A new Israeli bus line will serve only Palestinians. Officials claim it’s not segregation, but the ongoing experience of discrimination faced by Palestinian workers speaks for itself.
Photos by Oren Ziv/Activestills.org
Early this morning, Palestinians from the West Bank with permits to work inside the state of Israel crammed onto bus lines specially created for “Palestinians only” — instead of using the same public buses used by Israelis. The Israeli Transportation Ministry launched the new bus lines today, for travel from the Eyal checkpoint to Tel Aviv and Kfar Saba and back to the checkpoint, after settlers complained about Palestinians using the same buses as Israelis on their way to and from work inside Israel.
Such measures may be shocking to those unaware that in East Jerusalem and the West Bank, separate-but-unequal bus lines already exist, as detailed by Mya Guarnieri. But, as with the many forms of de facto discrimination in Israel and the occupied Palestinian territories, these buses are not legally segregated. So predictably, Israel’s transportation minister insists that, even with the new bus lines, “Palestinians entering Israel will able to ride on every public transportation line, including existing lines in Judea and Samaria [Israeli terms for the West Bank occupied Palestinian territories]“. Additional new lines for Palestinians only are also planned.
While officially the new lines are considered “general bus lines,” Ynet learned Saturday that their existence has been made public only in Palestinian villages in the West Bank, via flyers in Arabic urging Palestinians to arrive at Eyal crossing and use the designated lines.
The Transportation Ministry defended the plan, saying it was the result of reports and complaints saying that the buses traveling in the area were overcrowded and rife with tensions between the Jewishand Arab passengers.
A ministry source said that many complaints expressed concern that the Palestinian passengers may pose a security risk, while other complaints said that the overcrowded buses cause the drivers to skip stations.
The ministry has also gotten reports of scuffles between Jews and Arab passengers, as well as between Palestinians and drivers who refused to allow them to board their bus.

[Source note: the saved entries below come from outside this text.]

#[local] Instance sample_glob_laws : GlobLaws rstr (list rstr).
Proof.
  split.
  - intros d g h Hd [= <-]. cbn [glob_is_match sample_globs]. unfold sample_match. destruct (strip_prefix (lit "?*.") d) as [r|] eqn:E; [|done].
    apply strip_prefix_Some in E as ->. destruct (plain_avoids _ 63 Hd); [cbn; set_solver|left].
  - intros d g h Hd Hg. apply (inj Some) in Hg as <-. change (glob_is_match (lit "?*." ++ d) h) with (sample_match (lit "?*." ++ d) h). unfold sample_match. rewrite strip_prefix_app.
    rewrite andb_true_iff, ends_with_true, Nat.ltb_lt. unfold subdomain_of. split.
    + intros [[r Hr] Hlen]. exists r. split; [|done]. intros ->. apply (f_equal length) in Hr. unfold to_ascii_lowercase in Hr.
      cbn [app length] in Hr. rewrite !length_map in Hr. lia.
    + intros (x & Hx & E). split; [by exists x|]. apply (f_equal length) in E. unfold to_ascii_lowercase in E.
      rewrite length_app in E. cbn [length] in E. rewrite !length_map in E. destruct x; [done|]. cbn in E. lia.
  - intros gs s h [= <-]. done.
Qed.

#[local] Instance sample_hosts : HostCrate := fun d => if plain_name d then Some (to_ascii_lowercase d) else None.

#[local] Instance sample_host_laws : HostLaws.
Proof. intros d h Hd. unfold url_host_parse, sample_hosts. rewrite Hd. by intros [= <-]. Qed.

#[local] Instance sample_mitm : MitmOps unit unit unit :=
  {| validate_mitm_hook_config _ := true; compile_mitm_hooks _ := Some (); mitm_new _ := Some () |}.

Definition sample_entry (p : string) (perm : NetworkDomainPermission) : NetworkDomainPermissionEntry := {| de_pattern := lit p; de_permission := perm |}.

Definition sample_config : NetworkProxyConfig unit := {|
  nc_enabled := true; nc_proxy_url := lit "http://127.0.0.1:3128"; nc_enable_socks5 := true; nc_socks_url := lit "http://127.0.0.1:8081";
  nc_enable_socks5_udp := true; nc_allow_upstream_proxy := true; nc_dangerously_allow_non_loopback_proxy := false;
  nc_dangerously_allow_all_unix_sockets := false; nc_mode := Full;
  nc_domains := Some [sample_entry "api.Example.com" PermAllow; sample_entry "localhost" PermAllow; sample_entry "*.evil.com" PermDeny];
  nc_unix_sockets := None; nc_allow_local_binding := false; nc_mitm := false; nc_credential_broker := false;
  nc_credential_broker_openai_host := None; nc_dangerously_allow_plaintext_credential_injection := false; nc_mitm_hooks := () |}.

Definition sample_constraints : NetworkProxyConstraints := {|
  k_enabled := Some true; k_mode := Some Full; k_allow_upstream_proxy := None; k_dangerously_allow_non_loopback_proxy := Some false;
  k_dangerously_allow_all_unix_sockets := None; k_allowed_domains := Some [lit "*.example.com"; lit "localhost"];
  k_allowlist_expansion_enabled := None; k_denied_domains := Some [lit "*.Evil.com"]; k_denylist_expansion_enabled := None;
  k_allow_unix_sockets := None; k_allow_local_binding := Some false |}.

Abbreviation sample_states := (@ConfigState (list rstr) unit unit unit).

Definition sample_state : sample_states := {|
  st_config := sample_config; st_brokerage_created_default_allowlist := false;
  st_allow_set := [lit "api.example.com"; lit "localhost"]; st_deny_set := [lit "?*.evil.com"]; st_mitm := None; st_mitm_hooks := ();
  st_constraints := sample_constraints; st_blocked := []; st_blocked_total := 0 |}.

Example sample_built : build_config_state sample_config sample_constraints = Ok sample_state.
Proof. vm_compute. reflexivity. Qed.

Example sample_valid : validate_policy_against_constraints sample_config sample_constraints = Ok ().
Proof. vm_compute. reflexivity. Qed.

Definition sample_request : NetworkPolicyRequest := {|
  nr_protocol := HttpsConnect; nr_host := lit "WWW.evil.com:443"; nr_port := 443; nr_environment_id := None; nr_client_addr := None;
  nr_method := None; nr_command := None; nr_exec_policy_hint := None; nr_execution_id := None; nr_disconnect := None |}.

Lemma managed_deny_enforced_witness :
  (evaluate_host_policy (fun _ _ => None) sample_state None None (Some (fun _ => NetAllow)) sample_request).1
    = NetDeny (lit "denied") BaselinePolicy DecisionDeny.
Proof.
  apply (managed_deny_enforced _ sample_config sample_constraints _ [lit "*.Evil.com"] (lit "*.Evil.com") (lit "www.evil.com")).
  - exact sample_valid.
  - exact sample_built.
  - reflexivity.
  - left.
  - vm_compute. reflexivity.
  - vm_compute. reflexivity.
  - exists (lit "www"). split; [discriminate|reflexivity].
Defined.

Lemma managed_allowlist_enforced_witness :
  exists h h' m, host_parse (lit "API.example.com") = Some h /\ (h' = h \/ unscoped_ip_literal h = Some h') /\
    m ∈ [lit "*.example.com"; lit "localhost"] /\ entry_covers m h'.
Proof.
  apply (managed_allowlist_enforced (fun _ _ => Some [V4 134744072]) sample_config sample_constraints sample_state _ _ 443).
  - exact sample_valid.
  - exact sample_built.
  - reflexivity.
  - discriminate.
  - do 2 (apply Forall_cons_2; [split; [vm_compute; reflexivity|eexists; vm_compute; reflexivity]|]). apply Forall_nil_2.
  - do 2 (apply Forall_cons_2; [vm_compute; reflexivity|]). apply Forall_nil_2.
  - vm_compute. reflexivity.
Defined.

Definition sample_text (t : TargetHost) : rstr := match t with TargetAddress _ => lit "127.0.0.1" | TargetName n => n end.

Lemma connect_non_public_explicit_witness :
  exists h, host_parse (lit "LocalHost.") = Some h /\
    is_explicit_local_allowlisted (default [] (allowed_domains (st_config sample_state))) h = true.
Proof.
  destruct (connect_non_public_explicit sample_text (fun _ _ => None) sample_state (TargetName (lit "LocalHost.")) 80 (V4 2130706433)) as [_ (h & Hh & _ & He)].
  - intros h E. discriminate E.
  - intros name E. injection E as <-. reflexivity.
  - reflexivity.
  - vm_compute. reflexivity.
  - vm_compute. reflexivity.
  - exists h. split; [exact Hh|exact He].
Defined.

Definition sample_blocked : BlockedRequest := {|
  br_host := lit "www.evil.com"; br_reason := lit "denied"; br_client := None; br_method := None; br_mode := Some Full;
  br_protocol := lit "http"; br_execution_id := None; br_decision := None; br_source := None; br_port := Some 443; br_timestamp := 0 |}.

Lemma blocked_log_recent_witness : st_blocked_total (record_all sample_state None (replicate 201 sample_blocked)) = 201.
Proof.
  destruct (blocked_log_recent sample_state None (replicate 201 sample_blocked)) as (_ & _ & E).
  - vm_compute. lia.
  - vm_compute. split; discriminate.
  - rewrite E. vm_compute. reflexivity.
Defined.

(** The state after [add_denied_domain("bad.org")]. *)
Definition sample_updated : sample_states :=
  match update_turn (lit "bad.org") ListDeny sample_state sample_state with Ok (Some st) => st | _ => sample_state end.

Lemma added_denial_refuses_witness : host_blocked (fun _ _ => None) sample_updated (lit "Bad.org") 443 = Blocked Denied.
Proof.
  apply (added_denial_refuses (fun _ _ => None) (lit "bad.org") sample_state sample_state); vm_compute; reflexivity.
Defined.

Lemma update_forgets_blocked_witness :
  st_blocked (record_blocked sample_state None sample_blocked) = [sample_blocked] /\ st_blocked sample_updated = [].
Proof.
  split; [vm_compute; reflexivity|].
  apply (update_forgets_blocked (lit "bad.org") ListDeny sample_state None sample_blocked); vm_compute; reflexivity.
Defined.

Lemma port_entries_escape_witness :
  allows (parse_for_constraints (lit "example.com:443")) (parse_for_constraints (lit "evil.com:443")) = true.
Proof. apply (port_entries_escape (lit "example.com") (lit "evil.com")); vm_compute; reflexivity. Defined.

This latest example is but one of many where segregation is not explicitly spelled out in official Israeli policy (though sometimes it is), but is otherwise glaringly obvious in practice (emphasis added):
Legally, however, there is no way to stop Palestinians from boarding “regular” lines: “We are not allowed to refuse service and we will not order anyone to get off the bus, but from what we were told, starting next week, there will be checks at the checkpoint, and Palestinians will be asked to board their own buses,” a driver with Afikim – the company that holds the routes franchise for the area – told Ynet.
Another driver said that, “Driving a bus full of only Palestinians might turn out to be tricky. It could be unnerving and it might also create other problems. It could be a scary thing.”
A Haaretz report (which displays a cropped, uncredited Activestills photo as its illustration — they’ll be hearing from our lawyer) also confirms that while official policy may prohibit discrimination, incidents are commonplace:
Officials at the Samaria and Judea District Police have said there is no change in the operation of the rest of the buses, nor is there any intention to remove Palestinians from other bus lines. But Haaretz has in the past reported incidents when Palestinians were taken off of buses, and witnesses at checkpoints say that such incidents are ongoing.
Also reporting on routine harassment faced by Palestinian passengers on Israeli buses, Haggai Matar gets to the heart of the matter:
The official state bodies – ministry, police and army – all stick to the dry question of whether or not Palestinians are allowed on the bus in Tel Aviv. The answer here is indeed yes. But the people who have to live daily with the reality of occupation – Palestinians and the settlers (including the bus company, which has its headquarters in Ariel) – expose the deeper layers of Apartheid: the separate checkpoints for different people, the racial profiling security system, the permit regime, and the route of the bus which is planned only for Israelis.
While new buses may remove the latter layer from Matar’s list, the question asked by Mairav Zonszein while the Transportation Ministry was still considering this measure late last year stands: “[I]n order to solve the problem of overcrowding, why not simply add more bus lines for everyone? Why the need to specify who they are for?” And her conclusion is more relevant than ever:
While the Transportation Ministry, the police, the bus company heads and the settler council leaders have or will claim that this is not racist, that it does not constitute the formal institutionalization of ethnic segregation, it makes no difference, because that is exactly what it is. Clear as day. And considering it is no secret that most Israeli Jews prefer ethnic segregation, no one should be surprised. When military control and occupation is the norm, it is only “natural” that a de facto reality becomes a de jure one.